FINTECH | Du Bureau de protection des consommateurs en matière financière aux partenariats banque-technologie, voici ce que les élections présidentielles et législatives aux États-Unis pourraient signifier pour la fintech.

Article de Jeff Kauflin pour Forbes US – traduit par Flora Lucas

 

La convergence des services financiers et de la technologie, également appelée « fintech », fait de plus en plus l’objet d’un contrôle à l’échelle fédérale, en particulier dans la mesure où de nouvelles entreprises ont tenté d’offrir des services bancaires traditionnels sans disposer d’une licence bancaire. Pour mieux comprendre l’impact des élections présidentielles et législatives américaines sur le secteur de la fintech, Forbes s’est entretenu avec plusieurs experts politiques et dirigeants. Ils ont identifié trois domaines majeurs qui pourraient connaître des changements : le Bureau de protection des consommateurs en matière financière, les partenariats que les sociétés fintechs nouent avec les banques pour offrir des services bancaires et la nouvelle règle 1033 du Bureau de protection des consommateurs en matière financière qui régit le contrôle des consommateurs sur leurs données bancaires.

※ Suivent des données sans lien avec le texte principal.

(** X8. A run that ends well has read exactly the number of records it
    was to read, each of them passing the reader's checks and lying within
    the file, one directly behind the other from where the Header Detector
    left the stream; so a file that is cut short or holds a record that
    fails is never read to a good end. *)
Theorem main_success `{mri_dims} (opts : list cli_opt) (file : list byte)
    (fuel : nat) (vd : bool) (hdr : hdr_s) (s1 s' : state) :
  siemens_meas_setup file start_state = Ok (vd, hdr) s1 →
  0 ≤ main_adcs opts < 2 ^ 63 →
  main opts file fuel = Some (Ok () s') →
  let dims := main_dims opts in
  let K := Z.to_nat (main_adcs opts) in
  (K < fuel)%nat ∧
  (∀ k : nat, (k < K)%nat →
     rec_ok file vd dims (rec_start vd dims (fd_pos s1) k) (replicate DIMS 0) ∧
     ((0 < rec_size vd dims)%nat →
      (rec_start vd dims (fd_pos s1) (S k) ≤ length file)%nat)) ∧
  fd_pos s' = rec_start vd dims (fd_pos s1) K.
Proof.
  intros Hsetup Hrange Hmain. cbv zeta.
  rewrite (main_loop opts file fuel vd hdr s1 Hsetup) in Hmain.
  destruct (adc_loop_Ok_inv file vd (main_dims opts) _ fuel _ _ _ Hrange Hmain)
    as [Hfuel Hrun].
  destruct (times_iter_Ok_inv file vd (main_dims opts) _ _ _ _ Hrun)
    as [Hpos Hoks].
  cbn [fd_pos] in Hpos, Hoks. split_and!; [done | | done].
  intros k Hk. split; [by apply Hoks|]. intros Hsize.
  pose proof (rec_ok_in_file file vd (main_dims opts) _ _ (Hoks k Hk) Hsize).
  unfold rec_start in *. lia.
Qed.
Lemma bits_below_floor_nil to n : bits_below (floor_to (Z.of_nat n) to) n = [].
Proof.
  assert (∀ m, (m ≤ n)%nat → bits_below (floor_to (Z.of_nat n) to) m = []) as H.
  { induction m as [|m IH]; intros Hm; [done|]. simpl.
    rewrite floor_to_testbit, (proj2 (Z.ltb_lt _ _)), IH by lia. done. }
  by apply H.
Qed.

(** Flipping towards [to] passes through every prefix of [to]. *)
Lemma bits_below_split to m n :
  (m ≤ n)%nat →
  bits_below to n = bits_below (floor_to (Z.of_nat m) to) n ++ bits_below to m.
Proof.
  induction 1 as [|n Hmn IH].
  - by rewrite bits_below_floor_nil.
  - simpl. rewrite floor_to_testbit, (proj2 (Z.ltb_ge _ _)), IH by lia.
    by rewrite (assoc_L (++)).
Qed.

(** ** Derivation *)

Section DeriveFacts.
Context `{L : HashLaws}.

Definition flip_all (buf : bytes) (ps : list nat) : bytes := foldl flip_and_hash buf ps.

Lemma flip_all_length buf ps : length buf = 32%nat → length (flip_all buf ps) = 32%nat.
Proof.
  revert buf. induction ps as [|q ps IH]; intros buf H; [done|]. apply IH, sha256_length.
Qed.

Lemma derive_bits_spec from to :
  0 ≤ from < 2 ^ max_height → in_u64 to →
  derive_bit_transformations from to =
    if from =? floor_to (count_trailing_zeros from) to
    then Ok (bits_below to (Z.to_nat (count_trailing_zeros from)))
    else Err ErrNotDerivable.
Proof.
  intros Hf Ht. unfold derive_bit_transformations.
  destruct (ctz_spec from) as (Hz & Hfl & _).
  set (z := count_trailing_zeros from) in *. clearbody z. unfold max_height in *.
  destruct (Z.eqb_spec from to) as [<- | Hne].
  - rewrite Hfl, Z.eqb_refl. f_equal. rewrite <-Hfl, <-(Z2Nat.id z) by lia.
    by rewrite Nat2Z.id, bits_below_floor_nil.
  - rewrite get_prefix_floor by (done || lia).
    destruct (Z.eqb_spec from (floor_to z to)) as [E|]; [|done].
    assert (z ≠ 0) by (intros ->; rewrite floor_to_0 in E; lia).
    rewrite u8_small by (unfold in_u8; lia). rewrite positions_from_bits.
    do 2 f_equal. lia.
Qed.

(** What [derive] computes: an index derives exactly those it is a prefix
    of, and the hash goes through the set bits below its trailing zeros. *)
Lemma derive_spec e to :
  0 ≤ el_index e < 2 ^ max_height → in_u64 to → length (el_hash e) = 32%nat →
  derive e to =
    if el_index e =? floor_to (count_trailing_zeros (el_index e)) to
    then Ok (Element to (flip_all (el_hash e)
               (bits_below to (Z.to_nat (count_trailing_zeros (el_index e))))))
    else Err ErrNotDerivable.
Proof.
  intros Hi Ht Hl. unfold derive. rewrite derive_bits_spec by done.
  destruct (_ =? _); [|done]. simpl.
  by rewrite new_hash_ok by (by apply (flip_all_length _ _)).
Qed.

(** An index is derivable from [e]. *)
Definition derivable (e : element) (to : Z) : Prop :=
  el_index e = floor_to (count_trailing_zeros (el_index e)) to.

Lemma derive_self e :
  0 ≤ el_index e < 2 ^ max_height → length (el_hash e) = 32%nat →
  derive e (el_index e) = Ok e.
Proof.
  intros Hi Hl. unfold max_height in *.
  rewrite derive_spec by (done || unfold in_u64; lia).
  destruct (ctz_spec (el_index e)) as (Hz & Hf & _).
  rewrite Hf, Z.eqb_refl. f_equal. destruct e as [i h]; simpl in *. f_equal.
  set (z := count_trailing_zeros i) in *. clearbody z.
  rewrite <-Hf, <-(Z2Nat.id z), Nat2Z.id, bits_below_floor_nil by lia. done.
Qed.

(** Deriving in two steps is deriving in one: the tree's consistency. *)
Lemma derive_trans a b to :
  0 ≤ el_index a < 2 ^ max_height → 0 ≤ el_index b < 2 ^ max_height →
  in_u64 to → length (el_hash a) = 32%nat →
  count_trailing_zeros (el_index b) ≤ count_trailing_zeros (el_index a) →
  derive a (el_index b) = Ok b → derivable b to → derive a to = derive b to.
Proof.
  intros Ha Hb Ht Hla Hz Hab Hd. unfold derivable in Hd.
  destruct (ctz_spec (el_index a)) as (Hza & _ & _).
  destruct (ctz_spec (el_index b)) as (Hzb & _ & _).
  rewrite derive_spec in Hab by (done || unfold in_u64, max_height in *; lia).
  set (za := count_trailing_zeros (el_index a)) in *.
  set (zb := count_trailing_zeros (el_index b)) in *.
  destruct (Z.eqb_spec (el_index a) (floor_to za (el_index b))) as [Hp | ]; [| done].
  injection Hab as Hab.
  assert (length (el_hash b) = 32%nat) as Hlb by (rewrite <-Hab; by apply flip_all_length).
  rewrite !derive_spec by done. fold za zb. rewrite <-Hd, Z.eqb_refl.
  rewrite Hd, floor_to_nested in Hp by lia. rewrite <-Hp, Z.eqb_refl.
  f_equal. f_equal. rewrite <-Hab. simpl. unfold flip_all. rewrite <-foldl_app. f_equal.
  rewrite (bits_below_split to (Z.to_nat zb) (Z.to_nat za)) by lia.
  rewrite (Z2Nat.id zb) by lia. by rewrite <-Hd.
Qed.
End DeriveFacts.
(** [io.ReadFull] into an array: a short read leaves its bytes in it. *)
Definition read_array (n : nat) (r b : bytes) (mk : bytes → value) :
    value * result tlv_error bytes :=
  match read_full n r with
  | Ok (b', r') => (mk b', Ok r')
  | Err e => (mk (r ++ drop (length r) b), Err e)
  end.

Definition d_uint8 : decoder_ := λ r val l,
  match val with
  | VUint8 _ => if l =? 1 then read_int 1 r val VUint8 else (val, Err ErrTypeForDecoding)
  | _ => (val, Err ErrTypeForDecoding)
  end.
Definition d_uint16 : decoder_ := λ r val l,
  match val with
  | VUint16 _ => if l =? 2 then read_int 2 r val VUint16 else (val, Err ErrTypeForDecoding)
  | _ => (val, Err ErrTypeForDecoding)
  end.
Definition d_uint32 : decoder_ := λ r val l,
  match val with
  | VUint32 _ => if l =? 4 then read_int 4 r val VUint32 else (val, Err ErrTypeForDecoding)
  | _ => (val, Err ErrTypeForDecoding)
  end.
Definition d_uint64 : decoder_ := λ r val l,
  match val with
  | VUint64 _ => if l =? 8 then read_int 8 r val VUint64 else (val, Err ErrTypeForDecoding)
  | _ => (val, Err ErrTypeForDecoding)
  end.
Definition d_bool : decoder_ := λ r val l,
  match val with
  | VBool _ =>
      if l =? 1 then
        match read_full 1 r with
        | Ok (b, r') =>
            let v := be_decode b in
            if negb (v =? 0) && negb (v =? 1) then (val, Err ErrCorruptedData)
            else (VBool (negb (v =? 0)), Ok r')
        | Err e => (val, Err e)
        end
      else (val, Err ErrTypeForDecoding)
  | _ => (val, Err ErrTypeForDecoding)
  end.
Definition d_bytes32 : decoder_ := λ r val l,
  match val with
  | VBytes32 b => if l =? 32 then read_array 32 r b VBytes32 else (val, Err ErrTypeForDecoding)
  | _ => (val, Err ErrTypeForDecoding)
  end.
Definition d_bytes33 : decoder_ := λ r val l,
  match val with
  | VBytes33 b => if l =? 33 then read_array 33 r b VBytes33 else (val, Err ErrTypeForDecoding)
  | _ => (val, Err ErrTypeForDecoding)
  end.
Definition d_bytes64 : decoder_ := λ r val l,
  match val with
  | VBytes64 b => if l =? 64 then read_array 64 r b VBytes64 else (val, Err ErrTypeForDecoding)
  | _ => (val, Err ErrTypeForDecoding)
  end.
Definition d_pub_key : decoder_ := λ r val l,
  match val with
  | VPubKey _ =>
      if l =? 33 then
        match read_full 33 r with
        | Ok (b, r') =>
            match parse_pub_key b with
            | Some p => (VPubKey p, Ok r')
            | None => (val, Err ErrPubKey)
            end
        | Err e => (val, Err e)
        end
      else (val, Err ErrTypeForDecoding)
  | _ => (val, Err ErrTypeForDecoding)
  end.
Definition d_var_bytes : decoder_ := λ r val l,
  match val with
  | VVarBytes _ =>
      if 2 ^ 63 - 1 <? l then (val, Err ErrRecordTooLarge)
      else
        match copy_n l r with
        | Ok (b, r') => (VVarBytes b, Ok r')
        | Err e => (val, Err (match r with [] => e | _ => ErrUnexpectedEOF end))
        end
  | _ => (val, Err ErrTypeForDecoding)
  end.
Definition d_big_size : decoder_ := λ r val l,
  match val with
  | VUint32 _ =>
      match read_var_int r with
      | Ok (v, r') => (VUint32 (u32 v), Ok r')
      | Err e => (val, Err e)
      end
  | VUint64 _ =>
      match read_var_int r with
      | Ok (v, r') => (VUint64 v, Ok r')
      | Err e => (val, Err e)
      end
  | _ => (val, Err ErrTypeForDecoding)
  end.

(** *** Truncated integers (truncated.go) *)

Definition num_leading_zero_bytes16 (v : Z) : Z :=
  if v =? 0 then 2
  else if Z.land v 0xff00 =? 0 then 1
  else 0.
Definition num_leading_zero_bytes32 (v : Z) : Z :=
  if v =? 0 then 4
  else if Z.land v 0xffffff00 =? 0 then 3
  else if Z.land v 0xffff0000 =? 0 then 2
  else if Z.land v 0xff000000 =? 0 then 1
  else 0.
Definition num_leading_zero_bytes64 (v : Z) : Z :=
  if v =? 0 then 8
  else if Z.land v 0xffffffffffffff00 =? 0 then 7
  else if Z.land v 0xffffffffffff0000 =? 0 then 6
  else if Z.land v 0xffffffffff000000 =? 0 then 5
  else if Z.land v 0xffffffff00000000 =? 0 then 4
  else if Z.land v 0xffffff0000000000 =? 0 then 3
  else if Z.land v 0xffff000000000000 =? 0 then 2
  else if Z.land v 0xff00000000000000 =? 0 then 1
  else 0.

Definition size_tuint16 (v : Z) : Z := u64 (2 - num_leading_zero_bytes16 v).
Definition size_tuint32 (v : Z) : Z := u64 (4 - num_leading_zero_bytes32 v).
Definition size_tuint64 (v : Z) : Z := u64 (8 - num_leading_zero_bytes64 v).

Definition e_tuint16 : encoder_ := λ val,
  match val with
  | VUint16 v => Ok (drop (Z.to_nat (num_leading_zero_bytes16 v)) (be_encode 2 v))
  | _ => Err ErrTypeForEncoding
  end.
Definition e_tuint32 : encoder_ := λ val,
  match val with
  | VUint32 v => Ok (drop (Z.to_nat (num_leading_zero_bytes32 v)) (be_encode 4 v))
  | _ => Err ErrTypeForEncoding
  end.
Definition e_tuint64 : encoder_ := λ val,
  match val with
  | VUint64 v => Ok (drop (Z.to_nat (num_leading_zero_bytes64 v)) (be_encode 8 v))
  | _ => Err ErrTypeForEncoding
  end.

(** The [l] low bytes of an [n]-byte buffer are read, the others cleared; the
    variable is set before the check. *)
Definition read_tuint (n : nat) (size : Z → Z) (r : bytes) (val : value) (l : Z)
    (mk : Z → value) : value * result tlv_error bytes :=
  match read_full (Z.to_nat l) r with
  | Ok (b, r') =>
      let v := be_decode (replicate (n - Z.to_nat l) Byte.x00 ++ b) in
      (mk v, if size v =? l then Ok r' else Err ErrTUintNotMinimal)
  | Err e => (val, Err e)
  end.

Presque toutes les personnes interrogées par Forbes ont déclaré que les changements les plus visibles concerneront le Bureau de protection des consommateurs en matière financière, une agence fédérale créée par la loi Dodd-Frank de 2010 sur la réforme de Wall Street et la protection des consommateurs. Le Bureau de protection des consommateurs en matière financière a pour mission de « protéger les consommateurs contre les pratiques déloyales, trompeuses ou abusives et de prendre des mesures à l’encontre des entreprises qui enfreignent la loi ». Au cours des quatre dernières années, l’agence a été plus active que sous la présidence Trump, une dynamique qui se manifeste dans le nombre de remarques publiques que le Bureau a faites, les demandes d’informations qu’il a envoyées aux entreprises et les amendes qu’il a infligées, explique Katherine Flocken, directrice du cabinet de conseil en réglementation FS Vector, à Washington. En 2023, le Bureau a ordonné 3,1 milliards de dollars d’amendes et de remboursements pour soulager les consommateurs, la somme la plus importante qu’il ait ordonnée depuis 2015.

 

Quelles conséquences pour le Bureau de protection des consommateurs en matière financière ?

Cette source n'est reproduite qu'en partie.